*WHAT YOU ARE ASKED TO DO*
Copy the records below character for character.

+++ THE RECORDS +++

Record send_ok h : Prop := {
  so_linked : linked (sh_peer h);
  so_cancelled : cp_cancelled (connectionPool (sh_peer h)) = pr_cancelled (sh_peer h);
  so_queue : ch_closed (cp_sendQueue (connectionPool (sh_peer h))) = false;
  so_caps : ch_cap (TunnelPool.sendQueue (tunnelPool (sh_peer h))) = Tunnel.SendQueueSize /\
    ch_cap (sendRetryQueue (tunnelPool (sh_peer h))) = Tunnel.SendQueueSize;
  so_running : pr_cancelled (sh_peer h) = false -> unstopped h;
  so_dropped : dropped (sh_events h) <> [] ->
    Exists (fun e => tn_cancelled (e_tunnel e) = true) (entries (tunnelPool (sh_peer h)));
}.

Lemma send_ok_init id mgr accept g : send_ok (sh_init (new_peer id mgr accept g)).
Proof. by constructor. Qed.

(** ** A step of the connection pool *)

Lemma conn_step_send h l p' :
  send_ok h -> own_conn l = true -> peer_step (sh_peer h) (YConn l) = Ret ([], p') ->
  send_ok (mkSHist p' (sh_issued h ++ issued_by (sh_peer h) (YConn l) p') (sh_events h)).
Proof.
  intros [S1 S2 S3 S4 S5 S6] Ho Hp. pose proof (linked_step _ _ _ _ S1 Hp) as Hl. cbn [peer_step] in Hp. rewrite Ho in Hp.
  destruct (cp_step _ l) as [cp| |] eqn:Es; [|done..]. injection Hp as <-.
  destruct (cp_step_send _ _ _ Ho Es) as (He & Hc & Hq). destruct (cp_step_open _ _ _ Ho Es) as [Hs Hr].
  destruct S1 as [L1 L2 L3].
  assert (ch_cap (tunnel_send cp) = ch_cap (TunnelPool.sendQueue (tunnelPool (sh_peer h)))) as Hcap
    by (rewrite <-L1; by injection Hs).
  constructor; cbn [sh_peer sh_issued sh_events with_conns connectionPool tunnelPool pr_cancelled issued_by]; try done.
  - by rewrite Hc.
  - by rewrite Hq.
  - cbn. rewrite Hcap. done.
  - intros Hn. destruct (S5 Hn) as [U1 U2 U3 U4]. constructor;
      cbn [sh_peer sh_issued sh_events with_conns connectionPool tunnelPool set_stats TunnelPool.set_recvQueue set_sendQueue entries]; try done.
    + unfold closed_queues in *. cbn. injection Hs as -> _. injection Hr as -> _. rewrite L1, L2. done.
    + destruct He as [l bs E1 E2|blk E1 E2 E3|blk E1 E2 E3|l E1 E2 [(-> & _ & E3)|(-> & _ & E3)]]; try congruence.
    + rewrite fmap_app, U4. unfold pending, held, issued. cbn. rewrite !fmap_app.
      destruct (own_conn_queues _ _ _ Ho Es) as [_ [[Q1 Q2]|(blk & -> & Q1 & Q2)]].
      * rewrite Q1, L1. destruct He as [l bs E1 E2 [->|Hi] _ _|blk E1 E2 E3|blk E1 E2 E3|l E1 E2 E3].
        -- rewrite E1, E2, app_nil_r. destruct (issuing l); [by rewrite drop_all, app_nil_r|by rewrite app_nil_r].
        -- rewrite Hi, E1, E2, drop_app_length, !fmap_app. solve_perm.
        -- rewrite E1, E2, E3. cbn. solve_perm.
        -- by destruct (Q2 blk).
        -- exfalso. destruct E3 as [(_ & _ & E3)|(_ & _ & E3)]; congruence.
      * apply chan_send_buf in Q2. rewrite Q2, L1, Q1. cbn.
        inversion He as [l bs E1 E2 Hb N1 N2|blk' E1 E2 E3|blk' E1 E2 E3|l E1 E2 [(? & _)|(? & _)]]; try done.
        rewrite E1, E3, fmap_app. cbn. solve_perm.
Qed.

(** ** The other steps *)

Lemma tunnel_step_send h l evs tp :
  send_ok h -> own_tunnel l = true -> pool_step (tunnelPool (sh_peer h)) l = Ret (evs, tp) ->
  send_ok (mkSHist (with_tunnels tp (sh_peer h)) (sh_issued h) (sh_events h ++ evs)).
Proof.
  intros [S1 S2 S3 S4 S5 S6] Ho Hs. destruct (pool_step_kept _ _ _ _ Ho Hs) as (es & Ees & Hk).
  destruct (pool_step_events _ _ _ _ Ho Hs) as (Ha & Hd & _). pose proof (pool_step_shapes _ _ _ _ Ho Hs) as Hsh.
  constructor; cbn [sh_peer sh_issued sh_events with_tunnels connectionPool tunnelPool pr_cancelled]; try done.
  - unfold queue_shapes, shape in Hsh. injection Hsh as _ -> _ -> _ _. exact S4.
  - intros Hn. destruct (S5 Hn) as [U1 U2 U3 U4].
    constructor; cbn [sh_peer sh_issued sh_events with_tunnels connectionPool tunnelPool]; try done.
    + by rewrite (shapes_closed _ _ Hsh).
    + assert (pool_open (tunnelPool (sh_peer h)) = true) as Hop
        by (unfold closed_queues in U1; unfold pool_open; by injection U1 as -> -> _).
      rewrite Hop in Hk. rewrite Ees. apply Forall_app. split; [by eapply kept_ended|]. by apply Forall_fmap, Forall_true.
    + apply pool_step_conserves in Hs. unfold conserves in Hs. rewrite Ha in Hs. cbn [app] in Hs.
      rewrite U4, sent_on_app, dropped_app. unfold pending. cbn. rewrite Hs. solve_perm.
  - rewrite dropped_app. intros Hne. rewrite Ees. apply Exists_app. left. eapply kept_cancelled; [exact Hk|].
    destruct (decide (dropped (sh_events h) = [])) as [E|E]; [|by apply S6]. rewrite E in Hne. by apply Hd.
Qed.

+++

*SOLUTION FOR THIS PROBLEM*
Record send_ok h : Prop := {
  so_linked : linked (sh_peer h);
  so_cancelled : cp_cancelled (connectionPool (sh_peer h)) = pr_cancelled (sh_peer h);
  so_queue : ch_closed (cp_sendQueue (connectionPool (sh_peer h))) = false;
  so_caps : ch_cap (TunnelPool.sendQueue (tunnelPool (sh_peer h))) = Tunnel.SendQueueSize /\
    ch_cap (sendRetryQueue (tunnelPool (sh_peer h))) = Tunnel.SendQueueSize;
  so_running : pr_cancelled (sh_peer h) = false -> unstopped h;
  so_dropped : dropped (sh_events h) <> [] ->
    Exists (fun e => tn_cancelled (e_tunnel e) = true) (entries (tunnelPool (sh_peer h)));
}.

Lemma send_ok_init id mgr accept g : send_ok (sh_init (new_peer id mgr accept g)).
Proof. by constructor. Qed.

(** ** A step of the connection pool *)

Lemma conn_step_send h l p' :
  send_ok h -> own_conn l = true -> peer_step (sh_peer h) (YConn l) = Ret ([], p') ->
  send_ok (mkSHist p' (sh_issued h ++ issued_by (sh_peer h) (YConn l) p') (sh_events h)).
Proof.
  intros [S1 S2 S3 S4 S5 S6] Ho Hp. pose proof (linked_step _ _ _ _ S1 Hp) as Hl. cbn [peer_step] in Hp. rewrite Ho in Hp.
  destruct (cp_step _ l) as [cp| |] eqn:Es; [|done..]. injection Hp as <-.
  destruct (cp_step_send _ _ _ Ho Es) as (He & Hc & Hq). destruct (cp_step_open _ _ _ Ho Es) as [Hs Hr].
  destruct S1 as [L1 L2 L3].
  assert (ch_cap (tunnel_send cp) = ch_cap (TunnelPool.sendQueue (tunnelPool (sh_peer h)))) as Hcap
    by (rewrite <-L1; by injection Hs).
  constructor; cbn [sh_peer sh_issued sh_events with_conns connectionPool tunnelPool pr_cancelled issued_by]; try done.
  - by rewrite Hc.
  - by rewrite Hq.
  - cbn. rewrite Hcap. done.
  - intros Hn. destruct (S5 Hn) as [U1 U2 U3 U4]. constructor;
      cbn [sh_peer sh_issued sh_events with_conns connectionPool tunnelPool set_stats TunnelPool.set_recvQueue set_sendQueue entries]; try done.
    + unfold closed_queues in *. cbn. injection Hs as -> _. injection Hr as -> _. rewrite L1, L2. done.
    + destruct He as [l bs E1 E2|blk E1 E2 E3|blk E1 E2 E3|l E1 E2 [(-> & _ & E3)|(-> & _ & E3)]]; try congruence.
    + rewrite fmap_app, U4. unfold pending, held, issued. cbn. rewrite !fmap_app.
      destruct (own_conn_queues _ _ _ Ho Es) as [_ [[Q1 Q2]|(blk & -> & Q1 & Q2)]].
      * rewrite Q1, L1. destruct He as [l bs E1 E2 [->|Hi] _ _|blk E1 E2 E3|blk E1 E2 E3|l E1 E2 E3].
        -- rewrite E1, E2, app_nil_r. destruct (issuing l); [by rewrite drop_all, app_nil_r|by rewrite app_nil_r].
        -- rewrite Hi, E1, E2, drop_app_length, !fmap_app. solve_perm.
        -- rewrite E1, E2, E3. cbn. solve_perm.
        -- by destruct (Q2 blk).
        -- exfalso. destruct E3 as [(_ & _ & E3)|(_ & _ & E3)]; congruence.
      * apply chan_send_buf in Q2. rewrite Q2, L1, Q1. cbn.
        inversion He as [l bs E1 E2 Hb N1 N2|blk' E1 E2 E3|blk' E1 E2 E3|l E1 E2 [(? & _)|(? & _)]]; try done.
        rewrite E1, E3, fmap_app. cbn. solve_perm.
Qed.

(** ** The other steps *)

Lemma tunnel_step_send h l evs tp :
  send_ok h -> own_tunnel l = true -> pool_step (tunnelPool (sh_peer h)) l = Ret (evs, tp) ->
  send_ok (mkSHist (with_tunnels tp (sh_peer h)) (sh_issued h) (sh_events h ++ evs)).
Proof.
  intros [S1 S2 S3 S4 S5 S6] Ho Hs. destruct (pool_step_kept _ _ _ _ Ho Hs) as (es & Ees & Hk).
  destruct (pool_step_events _ _ _ _ Ho Hs) as (Ha & Hd & _). pose proof (pool_step_shapes _ _ _ _ Ho Hs) as Hsh.
  constructor; cbn [sh_peer sh_issued sh_events with_tunnels connectionPool tunnelPool pr_cancelled]; try done.
  - unfold queue_shapes, shape in Hsh. injection Hsh as _ -> _ -> _ _. exact S4.
  - intros Hn. destruct (S5 Hn) as [U1 U2 U3 U4].
    constructor; cbn [sh_peer sh_issued sh_events with_tunnels connectionPool tunnelPool]; try done.
    + by rewrite (shapes_closed _ _ Hsh).
    + assert (pool_open (tunnelPool (sh_peer h)) = true) as Hop
        by (unfold closed_queues in U1; unfold pool_open; by injection U1 as -> -> _).
      rewrite Hop in Hk. rewrite Ees. apply Forall_app. split; [by eapply kept_ended|]. by apply Forall_fmap, Forall_true.
    + apply pool_step_conserves in Hs. unfold conserves in Hs. rewrite Ha in Hs. cbn [app] in Hs.
      rewrite U4, sent_on_app, dropped_app. unfold pending. cbn. rewrite Hs. solve_perm.
  - rewrite dropped_app. intros Hne. rewrite Ees. apply Exists_app. left. eapply kept_cancelled; [exact Hk|].
    destruct (decide (dropped (sh_events h) = [])) as [E|E]; [|by apply S6]. rewrite E in Hne. by apply Hd.
Qed.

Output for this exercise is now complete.